From the scale bar on the bottom left you can see that the open water is ~18 km wide, and the lead is more than 100 km long. More than enough to get a ship through!

What is most interesting from my point of view is the "sea smoke"1. You can see above the open water in the picture it is labelled Fog.  The NASA www page describes the image and has this to say about the fog:

"Fog, caused by the difference in temperature between the water and atmosphere, is also visible along parts of the lead. “Condensation occurs when water from the relatively warm ocean transfers to the cooler atmosphere and condenses into water droplets,” explained Walt Meier, a scientist at the National Snow and Ice Data Center. “It’s the same process that gives us steam when you boil water, but the temperatures in the Arctic are quite different than those in your kitchen. The ocean water here may be on the order of 0 degrees Celsius, while the atmosphere may be -20 degrees Celsius.” "

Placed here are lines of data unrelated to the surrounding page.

(** Mining touches [nonce] and [hash] only. *)
Lemma mineBlock_fields d fuel : forall b sealed,
  mineBlock d fuel b = Some sealed ->
  index sealed = index b /\ timestamp sealed = timestamp b /\
  data sealed = data b /\ previousHash sealed = previousHash b.
Proof.
  induction fuel as [|fuel IH]; intros b sealed Hrun;
    (destruct (decide (meets_target d (hash b))) as [Hon|Hoff];
     [rewrite mineBlock_met in Hrun by done; by injection Hrun as <-|]).
  - by rewrite mineBlock_out_of_fuel in Hrun.
  - rewrite mineBlock_step in Hrun by done. by apply IH in Hrun.
Qed.

(** What mining leaves in [hash]: the digest of the block, unless the
    loop never ran. *)
Lemma mineBlock_hash d fuel b sealed :
  mineBlock d fuel b = Some sealed ->
  sealed = b \/ hash sealed = calculateHash sealed.
Proof.
  intros Hrun. destruct (decide (meets_target d (hash b))) as [Hon|Hoff].
  - rewrite mineBlock_met in Hrun by done. left. by injection Hrun.
  - right. apply mineBlock_sound in Hrun as (n & _ & -> & _); done.
Qed.

Lemma mineBlock_sealed d fuel b sealed :
  (1 <= d)%nat -> hash b = EmptyString ->
  mineBlock d fuel b = Some sealed ->
  hash sealed = calculateHash sealed.
Proof.
  intros Hd Hempty Hrun.
  apply mineBlock_sound in Hrun as (n & _ & -> & _); [done|].
  rewrite Hempty. by apply not_meets_target_empty.
Qed.

Lemma mineBlock_zero fuel b : mineBlock 0 fuel b = Some b.
Proof. apply mineBlock_met, meets_target_zero. Qed.

Lemma mineBlock_never d b :
  (forall s, ~ meets_target d (Digest s)) ->
  ~ meets_target d (hash b) ->
  forall fuel, mineBlock d fuel b = None.
Proof.
  intros Hnone Hoff fuel. revert b Hoff.
  induction fuel as [|fuel IH]; intros b Hoff.
  - by apply mineBlock_out_of_fuel.
  - rewrite mineBlock_step by done. apply IH. apply Hnone.
Qed.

So the fog is condensation caused through heat loss from the relatively warm ocean, to the cold air above.

And heat transport above the open water that leads to the condensation?

Let's work it out.

We always talk about how the ocean is moving heat around the planet. What amount of heat is the ocean losing to the atmosphere through the crack in the ice?

The full heat budget (that is what the ocean is gaining and losing from all the sources you can think of)  is pretty complex, so I will just look at one component, the so called sensible heat flux. This is when heat energy is transferred from the Earth’s surface to the atmosphere by conduction and convection, so here it is the flux of heat from the sea surface to the atmosphere.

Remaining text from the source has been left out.